I hunger to sit with the sunsets and sunrises, to sit by a creek with crystal clear water, a friend next to me, backs propped against a tree, notebook and pen in hand filling page after page with words we grab as they float by. I hunger to dig my toes into the hot white sand of ocean fronts walking hand in hand with my partner as we both meander down yet to be discovered forest paths.

I hunger for my mom's lemon meringue and chocolate pies. 

I hunger to visit waterfalls and feel the magic of it all. The cool mist against my warm skin, watching the rainbow created by a sun beam through the fall and listening to the roar of the water coming down. I hunger for road trips across Canada without time limitations, stopping wherever we want and staying as long as we want. 

I hunger for climbing trees like I did as a child. Sitting in the arms of a poplar or birch tree with a good book or just watching the world go by dreaming of possibilities of what could be. 

I hunger for walks and drives guided by the light of the full moon. I hunger to hear my son's voice one more time, to know what has become of him since he died. Where does his spirit lie besides being in the recesses of my heart and mind.

I hunger to see robins, a true sign of spring, feeding on worms out on my front lawn and Canada geese flying in V formations across the sky, sure signs that spring is really here to stay until summer decides to come around. I hunger for green grass, butterflies, leaves on the trees, friends and family around campfires roasting marshmallows and sitting on my back deck to do my morning writing.

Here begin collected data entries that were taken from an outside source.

(** [df[['c1', ..., 'cn']]]: the [KeyError] names all the labels that
    are not columns. *)
Definition select_columns (df : DataFrame) (cs : list string) : result DataFrame :=
  match filter (fun c => negb (has_column c df)) cs with
  | _ :: _ as missing => Raise (KeyErrorLabels missing)
  | [] =>
      Ok (mkFrame cs
            (map (fun r => map (fun c => (c, row_get r c VNaN)) cs) (rows df)))
  end.

(** [series.iloc[0]] *)
Definition iloc0 (s : list value) : result value :=
  match s with
  | v :: _ => Ok v
  | [] => Raise IndexError
  end.

(** [df['c'] = series] for a new column label and a series of the frame's
    length. *)
Fixpoint zip_cells (c : string) (rs : list record) (s : list value) : list record :=
  match rs, s with
  | r :: rs', v :: s' => (r ++ [(c, v)]) :: zip_cells c rs' s'
  | _, _ => []
  end.

Definition set_column (df : DataFrame) (c : string) (s : list value) : DataFrame :=
  mkFrame (columns df ++ [c]) (zip_cells c (rows df) s).

(** [df[mask]] *)
Fixpoint mask_rows (rs : list record) (mask : list bool) : list record :=
  match rs, mask with
  | r :: rs', b :: mask' =>
      if b then r :: mask_rows rs' mask' else mask_rows rs' mask'
  | _, _ => []
  end.

Definition is_null (v : value) : bool :=
  match v with VNone | VNaN => true | _ => false end.

Definition is_number (v : value) : bool :=
  match v with VInt _ | VFloat _ | VNaN => true | _ => false end.

(** An int cell within the range of [int64], of [uint64]. *)
Definition in_int64 (v : value) : bool :=
  match v with
  | VInt z => (- 2 ^ 63 <=? z)%Z && (z <? 2 ^ 63)%Z
  | _ => true
  end.

Definition in_uint64 (v : value) : bool :=
  match v with
  | VInt z => (0 <=? z)%Z && (z <? 2 ^ 64)%Z
  | _ => true
  end.

(** Whether pandas gives the column a numeric dtype: every cell is an
    int, a float or missing, not all of them are [None], and the ints fit
    one 64-bit type, signed or unsigned.  An int beyond 64 bits, or
    negative ints next to ints from 2^63 on, leave the column with dtype
    object. *)
Definition number_dtype (cells : list value) : bool :=
  forallb (fun v => is_number v || is_null v) cells
  && existsb is_number cells
  && (forallb in_int64 cells || forallb in_uint64 cells).

(** One cell of [series > 0]: a missing cell compares false, a string or
    a container cannot be ordered against an int. *)
Definition cell_gt0 (v : value) : result bool :=
  match v with
  | VInt z => Ok (0 <? z)%Z
  | VFloat q => Ok (negb (Qle_bool q 0))
  | VBool b => Ok b
  | VNone | VNaN => Ok false
  | VStr _ | VList _ | VDict _ => Raise TypeError
  end.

I hunger for deep meaningful conversations that lift my spirit and fills me with a sense of connection and belonging to warm my heart. I hunger for Covid to get the hell out of our lives, for a return to normal visits with hugs, and big smacking kisses on cheeks of loved ones instead of virtual hugs, elbow bumps and other shows of affection that are well meant but don't last as long. 

I hunger to be in the presence of my daughters, their partners and my five grandchildren. To see their smiles, hear their laughter, wrap my arms around them and hug them tight, sitting next to them and hearing about their day, their life. 

I hunger to travel to see friends I hold close to my heart, to enter their homes, sitting with them in person, instead of looking at them on a screen or behind a mask or having to mind how close we sit to each other. 

I hunger for less work commitments, more time with loved ones, more time on the page, more time reading the many books on my reading list and many more cycling trips discovering unexplored places down nature's winding trails. 

I hunger for the sense of Oneness that fills me to the brim derived  from all these things I hunger for.